そこには,本学科所属の教員が執筆したものがいくつか掲載されています。
ここでは,そのひとつ,
高校生の探究学習と教科学習における興味の相互作用―Learning Bridgingの調整効果に着目した縦断的検討―
を,執筆者でもある解良先生が紹介します。
(タイトルをクリックするとリンク先から閲覧できます)
研究の背景
この論文は,第一著者であり,本学科(教育心理学ゼミ)の卒業生でもある多賀花織さんが,2022年度に南山大学人文学部へ提出した研究プロジェクト論文をもとに加筆・修正したものです。
本研究は,学習指導要領の改訂に伴い2022年より高校で本格導入された「探究学習(『総合的な探究の時間』)」を取り上げ,「探究学習のもつ意味や,より良い探究学習のあり方について知りたい」という多賀さんの問題意識からスタートした研究でした。
この記事を読んでいる高校生の皆さんにとっても,身近なテーマではないでしょうか。彼女自身,高校時代にこうした探究的な学習に取り組んでいた経験が土台にあったそうです。
そして,数多くある学習動機づけ概念の中でも,多賀さんが特に関心をもった「興味の深化」という現象と,上記の問題意識とを結びつけています。
研究の目的
国語や数学などの教科学習で学んだことを探究学習に活かし,探究学習で学んだことを教科学習で活かす,といった,探究学習と教科学習の循環性(相互作用)に関する主張が,先行研究ではされていました。しかし,実際に探究学習を導入すると,そのような探究学習と教科学習のポジティブな学習ループが本当に生じるのか,といったことについては,日本の生徒を対象に実証的に検討した研究は見当たりません。

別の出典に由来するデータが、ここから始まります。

Lemma concat_hex_wf (bs : list byte) :
  String.length (String.concat EmptyString (List.map byteHex bs)) = (2 * length bs)%nat /\
  forallb isLowerHex
    (list_ascii_of_string (String.concat EmptyString (List.map byteHex bs))) = true.
Proof.
  induction bs as [|b bs [IHl IHh]]; [split; reflexivity|].
  destruct (byteHex_wf b) as [Hl Hh].
  destruct bs as [|b' bs'].
  - cbn [List.map String.concat]. rewrite Hl. split; [reflexivity | exact Hh].
  - change (String.concat EmptyString (List.map byteHex (b :: b' :: bs')))
      with (byteHex b ++ (EmptyString ++
              String.concat EmptyString (List.map byteHex (b' :: bs'))))%string.
    change (EmptyString ++ ?x)%string with x.
    rewrite string_length_app, list_ascii_app, forallb_app, Hl, Hh, IHl, IHh.
    split; [cbn [length]; lia | reflexivity].
Qed.

Lemma bytesOfHex_byteHex (b : byte) (s : string) :
  bytesOfHex (byteHex b ++ s) = option_map (cons (Byte.to_N b)) (bytesOfHex s).
Proof. destruct b; reflexivity. Qed.

Lemma concat_hex_cons (b : byte) (bs : list byte) :
  String.concat EmptyString (List.map byteHex (b :: bs))
  = (byteHex b ++ String.concat EmptyString (List.map byteHex bs))%string.
Proof.
  destruct bs as [|b' bs']; [|reflexivity].
  cbn [List.map String.concat]. destruct b; reflexivity.
Qed.

(** The digit pairs of the rendering read back as the bytes rendered. *)
Lemma bytesOfHex_concat (bs : list byte) :
  bytesOfHex (String.concat EmptyString (List.map byteHex bs))
  = Some (List.map Byte.to_N bs).
Proof.
  induction bs as [|b bs IH]; [reflexivity|].
  rewrite concat_hex_cons, bytesOfHex_byteHex, IH. reflexivity.
Qed.

(** Only the sixteen lowercase digits have a value, so the bytes read back
    determine the string. *)
Lemma hexValue_digit (a : ascii) (n : N) :
  hexValue a = Some n -> a = hexDigit n /\ (n < 16)%N.
Proof.
  destruct a as [[] [] [] [] [] [] [] []]; vm_compute; intros [= <-]; split; reflexivity.
Qed.

Lemma bytesOfHex_inj (n : nat) :
  forall s s' bs, (String.length s <= n)%nat ->
    bytesOfHex s = Some bs -> bytesOfHex s' = Some bs -> s = s'.
Proof.
  induction n as [|n IH]; intros s s' bs Hn Hs Hs'.
  - destruct s; [|cbn in Hn; lia]. injection Hs as <-.
    destruct s' as [|a [|b r]]; [reflexivity | discriminate |].
    cbn in Hs'. destruct (hexValue a), (hexValue b), (bytesOfHex r); discriminate.
  - destruct s as [|hi [|lo rest]]; [| discriminate |].
    + injection Hs as <-.
      destruct s' as [|a [|b r]]; [reflexivity | discriminate |].
      cbn in Hs'. destruct (hexValue a), (hexValue b), (bytesOfHex r); discriminate.
    + cbn [bytesOfHex] in Hs.
      destruct (hexValue hi) as [h|] eqn:Eh; [|discriminate].
      destruct (hexValue lo) as [l|] eqn:El; [|discriminate].
      destruct (bytesOfHex rest) as [bs0|] eqn:Er; [|discriminate].
      injection Hs as <-.
      destruct s' as [|hi' [|lo' rest']]; [discriminate | discriminate |].
      cbn [bytesOfHex] in Hs'.
      destruct (hexValue hi') as [h'|] eqn:Eh'; [|discriminate].
      destruct (hexValue lo') as [l'|] eqn:El'; [|discriminate].
      destruct (bytesOfHex rest') as [bs1|] eqn:Er'; [|discriminate].
      injection Hs' as Hb Hl. subst bs1.
      destruct (hexValue_digit _ _ Eh) as [-> Bh]. destruct (hexValue_digit _ _ El) as [-> Bl].
      destruct (hexValue_digit _ _ Eh') as [-> Bh']. destruct (hexValue_digit _ _ El') as [-> Bl'].
      assert (h' = h /\ l' = l) as [-> ->] by lia.
      f_equal. f_equal. apply (IH rest rest' bs0); [cbn in Hn; lia | exact Er | exact Er'].
Qed.

(** C10. [computeFingerprint] never raises: without [crypto.subtle], or when
    the digest throws, it returns the empty string; when Web Crypto is
    available and the digest returns its 32 bytes, the result is the 16
    lowercase hex characters of the first 8 bytes of the digest of the
    UTF-8 bytes of the key string: read back two digits per byte it gives
    those 8 bytes, and it is the only string that does; equal digests give
    equal fingerprints, and two keys have the same fingerprint only if
    their digests agree on the first 8 bytes. *)
Theorem C10_computeFingerprint (C : CryptoOps) (pk : string) :
  (subtle C = false -> computeFingerprint C pk = EmptyString) /\
  (digest C (encode pk) = None -> computeFingerprint C pk = EmptyString) /\
  (forall hash, subtle C = true -> digest C (encode pk) = Some hash ->
     length hash = 32%nat ->
     bytesOfHex (computeFingerprint C pk) = Some (List.map Byte.to_N (firstn 8 hash)) /\
     (forall s, bytesOfHex s = Some (List.map Byte.to_N (firstn 8 hash)) ->
                s = computeFingerprint C pk) /\
     String.length (computeFingerprint C pk) = 16%nat /\
     forallb isLowerHex (list_ascii_of_string (computeFingerprint C pk)) = true) /\
  (forall pk', digest C (encode pk') = digest C (encode pk) ->
     computeFingerprint C pk' = computeFingerprint C pk) /\
  (forall pk' hash hash', subtle C = true ->
     digest C (encode pk) = Some hash -> digest C (encode pk') = Some hash' ->
     computeFingerprint C pk' = computeFingerprint C pk -> firstn 8 hash' = firstn 8 hash).
Proof.
  unfold computeFingerprint. split; [|split; [|split; [|split]]].
  - intros ->. reflexivity.
  - intros ->. now destruct (subtle C).
  - intros hash Hs Hd Hl. rewrite Hs, Hd. cbn [negb]. unfold hexOfFirst8.
    destruct (concat_hex_wf (firstn 8 hash)) as [Hlen Hhex].
    split; [apply bytesOfHex_concat|]. split; [|split; [|exact Hhex]].
    + intros s Hs'. symmetry.
      eapply bytesOfHex_inj; [apply Nat.le_refl | apply bytesOfHex_concat | exact Hs'].
    + rewrite Hlen, length_firstn, Hl. reflexivity.
  - intros pk' ->. reflexivity.
  - intros pk' hash hash' Hs Hd Hd'. rewrite Hs, Hd, Hd'. cbn [negb]. unfold hexOfFirst8.
    intros E. apply (f_equal bytesOfHex) in E. rewrite !bytesOfHex_concat in E.
    injection E as E. revert E. generalize (firstn 8 hash') (firstn 8 hash).
    induction l as [|x l IH]; intros [|y l'] E; try discriminate; [reflexivity|].
    cbn in E. injection E as Exy E. f_equal; [|now apply IH].
    apply (f_equal Byte.of_N) in Exy. rewrite !Byte.of_to_N in Exy. now injection Exy.
Qed.

Lemma C10_computeFingerprint_witness :
  subtle testCrypto = true /\
  digest testCrypto (encode "abc") = Some (SHA256.digest (encode "abc")) /\
  length (SHA256.digest (encode "abc")) = 32%nat /\
  List.map Byte.to_N (firstn 8 (SHA256.digest (encode "abc")))
    = [186; 120; 22; 191; 143; 1; 207; 234]%N /\
  bytesOfHex (computeFingerprint testCrypto "abc") = Some [186; 120; 22; 191; 143; 1; 207; 234]%N /\
  computeFingerprint testCrypto "abc" = "ba7816bf8f01cfea"%string /\
  String.length (computeFingerprint testCrypto "abc") = 16%nat /\
  computeFingerprint noSubtle "abc" = EmptyString /\
  computeFingerprint digestFails "abc" = EmptyString.
Proof.
  destruct (C10_computeFingerprint testCrypto "abc") as (_ & _ & H & _).
  destruct (H (SHA256.digest (encode "abc")) eq_refl eq_refl eq_refl) as (H1 & H2 & H3 & _).
  destruct (C10_computeFingerprint noSubtle "abc") as (Hn & _).
  destruct (C10_computeFingerprint digestFails "abc") as (_ & Hd & _).
  split; [reflexivity|]. split; [reflexivity|]. split; [reflexivity|].
  split; [vm_compute; reflexivity|].
  split; [exact H1|].
  split; [symmetry; apply H2; vm_compute; reflexivity|].
  split; [exact H3|]. split; [exact (Hn eq_refl) | exact (Hd eq_refl)].
Defined.

(** With SHA-256 as the digest the precondition on the digest always holds. *)
Lemma sha256_length (msg : list byte) : length (SHA256.digest msg) = 32%nat.
Proof. reflexivity. Qed.

End FingerprintFacts.

(** ** Group backfill *)

Section GroupFacts.
Import Group.
Context (C : CryptoOps).

Lemma effects_emit e m : Mgr.effects (emit e m) = Mgr.effects m ++ [e].
Proof. reflexivity. Qed.

Lemma groups_emit e m : Mgr.groups (emit e m) = Mgr.groups m.
Proof. reflexivity. Qed.

Lemma backfillsOn_app c l1 l2 :
  backfillsOn c (l1 ++ l2) = backfillsOn c l1 ++ backfillsOn c l2.
Proof. apply omap_app. Qed.

Lemma broadcast_effects w registry :
  forall m, exists sends,
    Mgr.effects (broadcast w registry m) = Mgr.effects m ++ sends /\
    Forall (fun e => exists c, e = Send c w) sends /\
    Mgr.groups (broadcast w registry m) = Mgr.groups m.
Proof.
  unfold broadcast. induction (JsObj.values registry) as [|r rs IH]; intros m.
  - exists []. cbn. rewrite app_nil_r. auto.
  - cbn [fold_left].
    match goal with |- context [fold_left ?f rs ?m1] =>
      destruct (IH m1) as (sends & He & Hs & Hg) end.
    destruct (PeerInfo.conn r) as [conn|]; [destruct (PeerInfo.isMe r)|];
      try (exists sends; auto; fail).
    exists (Send (Conn.cid conn) w :: sends). rewrite He, Hg.
    rewrite effects_emit, <- app_assoc. repeat split; eauto.
Qed.

Lemma broadcast_no_backfill c info registry m :
  backfillsOn c (Mgr.effects (broadcast (W_group_info_update info) registry m))
  = backfillsOn c (Mgr.effects m).
Proof.
  destruct (broadcast_effects (W_group_info_update info) registry m) as (sends & -> & Hs & _).
  rewrite backfillsOn_app.
  assert (backfillsOn c sends = []) as ->; [|apply app_nil_r].
  induction Hs as [|e l [c' ->] _ IH]; [reflexivity | exact IH].
Qed.

(** What [groupBackfill] puts on the wire. *)
Lemma groupBackfill_effects groupId conn sinceTs m state :
  Mgr.groups m !! groupId = Some state -> Conn.open conn = true ->
  Mgr.effects (groupBackfill groupId conn sinceTs m) =
    Mgr.effects m ++
    match List.filter (fun msg => sinceTs <? GroupMessage.ts msg) (GroupNSState.messages state) with
    | [] => []
    | missed => [Send (Conn.cid conn) (W_group_backfill missed)]
    end.
Proof.
  intros Hg Ho. unfold groupBackfill. rewrite Hg, Ho.
  destruct (List.filter _ _); [now rewrite app_nil_r | reflexivity].
Qed.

そこで本研究は,探究学習が進む中で生じる探究テーマへの興味の変化と,各自が探究で扱っているテーマに最も「近い」と感じる教科学習への興味の変化とが関連するのか検討しました。
とはいえ,単に生徒が受動的に探究学習を取り組んでいても,こうしたポジティブな循環は生じない可能性が考えられます。
そのため,本研究では,「生徒が意識して複数の場面における学習をかけ橋しようとする行為」として概念化されるラーニング・ブリッジングという学習行動にも着目しています。

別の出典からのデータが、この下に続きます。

(** [strlen] returns the length of the string when given one step of fuel per
    character and one for the NUL. *)
Lemma strlen_view s a n fuel :
  (forall i, (i < n)%nat -> get s (a + Z.of_nat i) <> 0) -> get s (a + Z.of_nat n) = 0 -> (n < fuel)%nat ->
  strlen fuel a s = Ret (Z.of_nat n) s.
Proof.
  intros Hnz Hz Hfuel. unfold strlen.
  enough (forall r j fuel, (r + j = n)%nat -> (r < fuel)%nat ->
    loop fuel (fun n => let! b := load8 (a + n) in
      if negb (b =? 0) then ret (inl (n + 1)) else ret (inr n)) (Z.of_nat j) s
    = Ret (Z.of_nat n) s) as Hl by (apply (Hl n 0%nat); lia).
  clear fuel Hfuel. induction r as [|r IH]; intros j [|fuel] Hj Hf; try lia; cbn [loop]; unfold bind at 1; erewrite bind_run by apply load_get.
  - cbn in Hj. subst j. rewrite Hz. done.
  - destruct (Z.eqb_spec (get s (a + Z.of_nat j)) 0) as [E|_]; [by apply Hnz in E; [|lia]|]. cbn.
    replace (Z.of_nat j + 1) with (Z.of_nat (Datatypes.S j)) by lia. apply IH; lia.
Qed.

(** The user library's [strncmp] compares like the kernel's. *)
Lemma ulib_strncmp_view s p q n fuel : (n < fuel)%nat ->
  ulib_strncmp fuel p q (Z.of_nat n) s = Ret (strncmp_l (bytes_at (get s) p n) (bytes_at (get s) q n) n) s.
Proof.
  intros Hfuel. unfold ulib_strncmp.
  enough (forall r j fuel, (r < fuel)%nat ->
    loop fuel (fun '(i, n) => if n =? 0 then ret (inr 0) else let! a := load8 (p + i) in let! b := load8 (q + i) in
      if negb (a =? 0) && (a =? b) then ret (inl (i + 1, n - 1)) else ret (inr (a - b))) (j, Z.of_nat r) s
    = Ret (strncmp_l (bytes_at (get s) (p + j) r) (bytes_at (get s) (q + j) r) r) s) as Hl.
  { specialize (Hl n 0 fuel Hfuel). by rewrite !Z.add_0_r in Hl. }
  clear fuel Hfuel. induction r as [|r IH]; intros j [|fuel] Hf; try lia; [done|]. cbn [loop]. rewrite (proj2 (Z.eqb_neq _ 0)) by lia.
  unfold bind at 1. erewrite bind_run by apply load_get. erewrite bind_run by apply load_get. cbn [bytes_at strncmp_l head default tail].
  change (default 0 (Some ?x)) with x. destruct (negb (get s (p + j) =? 0) && (get s (p + j) =? get s (q + j))) eqn:E; cbn; rewrite E; [|done].
  replace (Z.of_nat (Datatypes.S r) - 1) with (Z.of_nat r) by lia. rewrite IH by lia. by rewrite !Z.add_assoc.
Qed.
End views.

具体的には,日頃から「様々な場面で学んだことをつなげよう」と意識する,ラーニング・ブリッジングを行う傾向が高い生徒において,探究学習と教科学習における興味深化の相互作用が特に生じやすいのでは,という仮説を立てて検証しました。
何がわかったのか
本研究では,探究学習に取り組んでいる高校2年生を対象に,5か月の間に計3回の調査を行いました。ご協力いただいた生徒の皆さんと先生方には,厚くお礼を申し上げます。
アンケート調査の分析の結果,仮説は部分的に支持されました。
まず,1時点目の教科学習への興味は,2時点目の探究学習への興味と結びついていました。つまり,(ラーニング・ブリッジングの高さに関係なく)全体的な傾向として,教科学習に対して興味を深くもつ生徒ほど後の探究学習に対して深い興味をもちやすいことが示されました。

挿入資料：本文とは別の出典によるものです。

Lemma wakeup1_body ch i p k :
  queues_wf k -> procs k !! i = Some p -> prio_ok p ->
  wp (let! p := proc_at i in
      do! when (bool_decide (state p = SLEEPING) && bool_decide (chan p = ch))
            (upd_proc i (fun p => p <| state := RUNNABLE |>)) in
      let! p := proc_at i in
      if queueType p =? FP_POLICY then do! fp_enqueue i in ret tt
      else if queueType p =? HFS_POLICY then
        do! upd_proc i (fun p => p <| hfs_priority := 0 |>) in
        do! hfs_enqueue i in ret tt
      else ret tt)
    (fun _ k' => queues_wf k' /\ same_but_sched k k' /\ procs k' = <[i := woken ch p]> (procs k)) k.
Proof.
  intros Hwf Hp Hok. apply wp_bind, (wp_proc_at _ p); [done|].
  set (p1 := if bool_decide (state p = SLEEPING) && bool_decide (chan p = ch)
             then p <| state := RUNNABLE |> else p).
  set (k1 := k <| procs ::= <[i := p1]> |>).
  assert (Hq1 : queueType p1 = queueType p) by (unfold p1; by case_match).
  assert (Hf1 : fp_priority p1 = fp_priority p) by (unfold p1; by case_match).
  assert (Hp1 : procs k1 !! i = Some p1).
  { unfold k1. cbn. apply list_lookup_insert_eq. by eapply lookup_lt_Some. }
  assert (Hwf1 : queues_wf k1) by (destruct Hwf; by split).
  apply wp_bind. eapply (wp_mono _ (fun _ k' => k' = k1)).
  { apply wp_when; intros E; [eapply wp_upd_proc; [done|]|]; unfold k1, p1; rewrite E; [done|].
    by rewrite set_proc_id. }
  intros _ ? ->. apply wp_bind, (wp_proc_at _ p1); [done|]. unfold woken. fold p1.
  destruct (Z.eqb_spec (queueType p1) FP_POLICY) as [E|E].
  - apply wp_bind. eapply wp_fp_enqueue; [done..| |].
    + rewrite Hf1. apply Hok. congruence.
    + intros r k' -> Hwf'. apply wp_ret. split; [done|]. rewrite E. by split.
  - destruct (Z.eqb_spec (queueType p1) HFS_POLICY) as [E'|E'].
    + apply wp_bind. eapply wp_upd_proc; [done|]. apply wp_bind.
      eapply wp_hfs_enqueue.
      * destruct Hwf1; by split.
      * cbn. rewrite list_insert_insert_eq. apply list_lookup_insert_eq. by eapply lookup_lt_Some.
      * done.
      * intros r k' -> Hwf'. apply wp_ret. split_and!; [done|done|]. cbn. by rewrite list_insert_insert_eq.
    + apply wp_ret. split_and!; [done|by destruct k|done].
Qed.

Lemma same_but_sched_refl k : same_but_sched k k.
Proof. unfold same_but_sched. by destruct k. Qed.

Lemma same_but_sched_trans k1 k2 k3 :
  same_but_sched k1 k2 -> same_but_sched k2 k3 -> same_but_sched k1 k3.
Proof. unfold same_but_sched. by intros -> ->. Qed.

Lemma insert_prefix {A} (f : A -> A) (l0 l : list A) i x :
  (forall j, l !! j = (if decide (j < i)%nat then f else id) <$> l0 !! j) ->
  l0 !! i = Some x ->
  forall j, <[i := f x]> l !! j = (if decide (j < S i)%nat then f else id) <$> l0 !! j.
Proof.
  intros Hl Hx j. destruct (decide (i = j)) as [<-|Hne].
  - rewrite decide_True by lia. rewrite list_lookup_insert_eq; [by rewrite Hx|].
    apply lookup_lt_is_Some. rewrite Hl, Hx. eauto.
  - rewrite list_lookup_insert_ne, Hl by done. do 2 case_decide; try lia; done.
Qed.

(** [wakeup1] applies [woken] to the whole table. *)
Lemma wakeup1_spec ch k :
  queues_wf k -> length (procs k) = NPROC -> Forall prio_ok (procs k) ->
  wp (wakeup1 ch) (fun _ k' =>
    queues_wf k' /\ same_but_sched k k' /\ procs k' = woken ch <$> procs k) k.
Proof.
  intros Hwf Hlen Hok. unfold wakeup1.
  eapply (wp_foreach_seq _ _ (fun i s => queues_wf s /\ same_but_sched k s /\
    forall j, procs s !! j = (if decide (j < i)%nat then woken ch else id) <$> procs k !! j)).
  - split_and!; [done|apply same_but_sched_refl|]. intros j. by destruct (procs k !! j).
  - intros i s Hi (Hws & Hss & Hps).
    destruct (lookup_lt_is_Some_2 (procs k) i) as [p Hp]; [lia|].
    assert (Hp' : procs s !! i = Some p) by (rewrite Hps, Hp, decide_False by lia; done).
    eapply wp_mono; [apply (wakeup1_body ch i p s Hws Hp'); by eapply Forall_lookup_1|].
    intros _ s' (Hw' & Hss' & Hps'). rewrite Nat.add_1_r.
    split_and!; [done|by eapply same_but_sched_trans|]. rewrite Hps'. by apply insert_prefix.
  - intros s (Hws & Hss & Hps). split_and!; [done..|].
    apply list_eq. intros j. rewrite Hps, list_lookup_fmap.
    destruct (procs k !! j) eqn:E; [|done]. apply lookup_lt_Some in E.
    by rewrite decide_True by lia.
Qed.

(** [wakeup] does to every process what [woken] says. *)
Lemma wakeup_run ch k :
  queues_wf k -> length (procs k) = NPROC -> Forall prio_ok (procs k) -> Lptable ∉ held k ->
  exists k', wakeup ch k = Ret tt k' /\ queues_wf k' /\ same_but_sched k k' /\
    procs k' = woken (Some ch) <$> procs k.
Proof.
  intros Hwf Hlen Hok Hh.
  enough (wp (wakeup ch) (fun _ k' => queues_wf k' /\ same_but_sched k k' /\
            procs k' = woken (Some ch) <$> procs k) k) as ([] & k' & Hr & Hw & Hs & Hp)%wp_run by eauto.
  unfold wakeup. apply wp_bind, wp_acquire; [done|]. apply wp_bind.
  eapply wp_mono; [apply wakeup1_spec; [destruct Hwf; by split|done..]|].
  intros [] k' (Hw & Hs & Hp). apply wp_release; [rewrite Hs; cbn; by left|].
  split_and!; [destruct Hw; by split| |done].
  rewrite Hs. unfold same_but_sched. by kernel_eq.
Qed.

(** A wake-up wakes exactly the processes asleep on the channel.
    [wakeup(ch)], called with neither [ptable.lock] held nor an out-of-range
    priority in the table, returns with the locks as they were; every process
    asleep on [ch] has become runnable and no process changes state otherwise;
    pids, channels, parents and memory are untouched. *)
Theorem wakeup_wakes ch k :
  queues_wf k -> length (procs k) = NPROC -> Forall prio_ok (procs k) -> Lptable ∉ held k ->
  exists k', wakeup ch k = Ret tt k' /\ queues_wf k' /\ same_but_sched k k' /\
    procs k' = woken (Some ch) <$> procs k /\
    forall i p', procs k' !! i = Some p' -> ~ (state p' = SLEEPING /\ chan p' = Some ch).
Proof.
  intros Hwf Hlen Hok Hh. destruct (wakeup_run ch k Hwf Hlen Hok Hh) as (k' & Hr & Hw & Hs & Hp).
  exists k'. split_and!; try done. rewrite Hp. intros i p' Hl. rewrite list_lookup_fmap in Hl.
  destruct (procs k !! i) as [p|]; [|done]. injection Hl as <-. apply woken_not_asleep.
Qed.

(** ** Sleeping *)

Lemma sched_switches k p pr :
  held k = [Lptable] -> curproc k = Some p -> procs k !! p = Some pr -> state pr <> RUNNING ->
  sched k = Switch k (fun k' => Ret tt k').
Proof.
  intros Hh Hc Hp Hs. unfold sched. run (holding_run Lptable k). rewrite Hh. cbn [negb bool_decide].
  rewrite bool_decide_true by set_solver. cbn [negb]. rewrite bind_gets, Hh. cbn [length Nat.eqb negb].
  run (mycur_run _ _ Hc). run (proc_at_run _ _ _ Hp). by rewrite decide_False.
Qed.

Lemma sched_two_locks k l l' ls :
  held k = l :: l' :: ls -> Lptable ∈ held k -> sched k = Panic "sched locks" k.
Proof.
  intros Hh Hin. unfold sched. run (holding_run Lptable k). rewrite bool_decide_true by done.
  cbn [negb]. by rewrite bind_gets, Hh.
Qed.

(** The two halves of [sleep], before and after the switch. *)
Lemma sleep_enter ch lk ls k p pr :
  curproc k = Some p -> procs k !! p = Some pr -> held k = lk :: ls -> Lptable ∉ ls ->
  sleep ch lk k =
    bind sched (fun _ =>
      do! upd_proc p (fun pr => pr <| chan := None |>) in
      when (negb (bool_decide (lk = Lptable))) (do! release Lptable in acquire lk))
    (k <| procs := <[p := pr <| chan := Some ch |> <| state := SLEEPING |>]> (procs k) |>
       <| held := Lptable :: ls |>).
Proof.
  intros Hc Hp Hh Hls. unfold sleep, myproc. rewrite bind_gets, Hc.
  set (k0 := k <| held := Lptable :: ls |>).
  assert (H0 : when (negb (bool_decide (lk = Lptable))) (do! acquire Lptable in release lk) k = Ret tt k0).
  { destruct (decide (lk = Lptable)) as [->|Hne].
    - rewrite bool_decide_true by done. cbn. unfold ret. f_equal. by kernel_eq.
    - rewrite bool_decide_false by done. cbn [negb when]. run (acquire_run Lptable k ltac:(rewrite Hh; set_solver)).
      rewrite release_run by (cbn; rewrite Hh; set_solver). f_equal. kernel_eq. by rewrite Hh, remove_lock_second. }
  run H0. assert (Hp0 : procs k0 !! p = Some pr) by done.
  run (upd_proc_run p pr (fun pr => pr <| chan := Some ch |>) k0 Hp0).
  set (k1 := k0 <| procs ::= <[p := pr <| chan := Some ch |>]> |>).
  assert (Hp1 : procs k1 !! p = Some (pr <| chan := Some ch |>)).
  { apply list_lookup_insert_eq. by eapply lookup_lt_Some. }
  run (upd_proc_run p _ (fun pr => pr <| state := SLEEPING |>) k1 Hp1).
  f_equal. kernel_eq. by rewrite list_insert_insert_eq.
Qed.

Lemma sleep_leave lk p k2 pr2 :
  held k2 = [Lptable] -> procs k2 !! p = Some pr2 ->
  bind (upd_proc p (fun pr => pr <| chan := None |>)) (fun _ =>
      when (negb (bool_decide (lk = Lptable))) (do! release Lptable in acquire lk)) k2 =
  Ret tt (k2 <| procs := <[p := pr2 <| chan := None |>]> (procs k2) |> <| held := [lk] |>).
Proof.
  intros Hh Hp. run (upd_proc_run p _ (fun pr => pr <| chan := None |>) k2 Hp).
  destruct (decide (lk = Lptable)) as [->|Hne].
  - rewrite bool_decide_true by done. cbn. unfold ret. f_equal. by kernel_eq.
  - rewrite bool_decide_false by done. cbn [negb when].
    erewrite bind_run; [|apply release_run; cbn; rewrite Hh; set_solver].
    rewrite acquire_run.
    + f_equal. kernel_eq. by rewrite Hh, remove_lock_head.
    + cbn. rewrite Hh, remove_lock_head. set_solver.
Qed.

一方,1時点目の探究学習への興味から2時点目の教科学習への興味という方向の影響については,仮説が支持されました。つまり, ラーニング・ブリッジングが高い生徒においては,探究学習への興味を深くもつほど,教科学習に対してもその後の興味が深まることが示されました。しかし,ラーニング・ブリッジングの低い生徒では,探究学習への興味と教科学習への興味との関連性はみられませんでした。
時点間によって異なる結果も得られたため,本研究の結果は慎重に解釈する必要があります。
しかし,上記の結果は,探究学習と教科学習における学習意欲(興味)の循環メカニズムの一端を実証的に明らかにした点で,一定の学術的な意義があると考えています。
さらに,探究学習を効果的に実践していくためには,教科学習の授業との結びつきを強調するような支援の必要性を明らかにした点で,教育実践に対しても示唆を含む結果だと思います。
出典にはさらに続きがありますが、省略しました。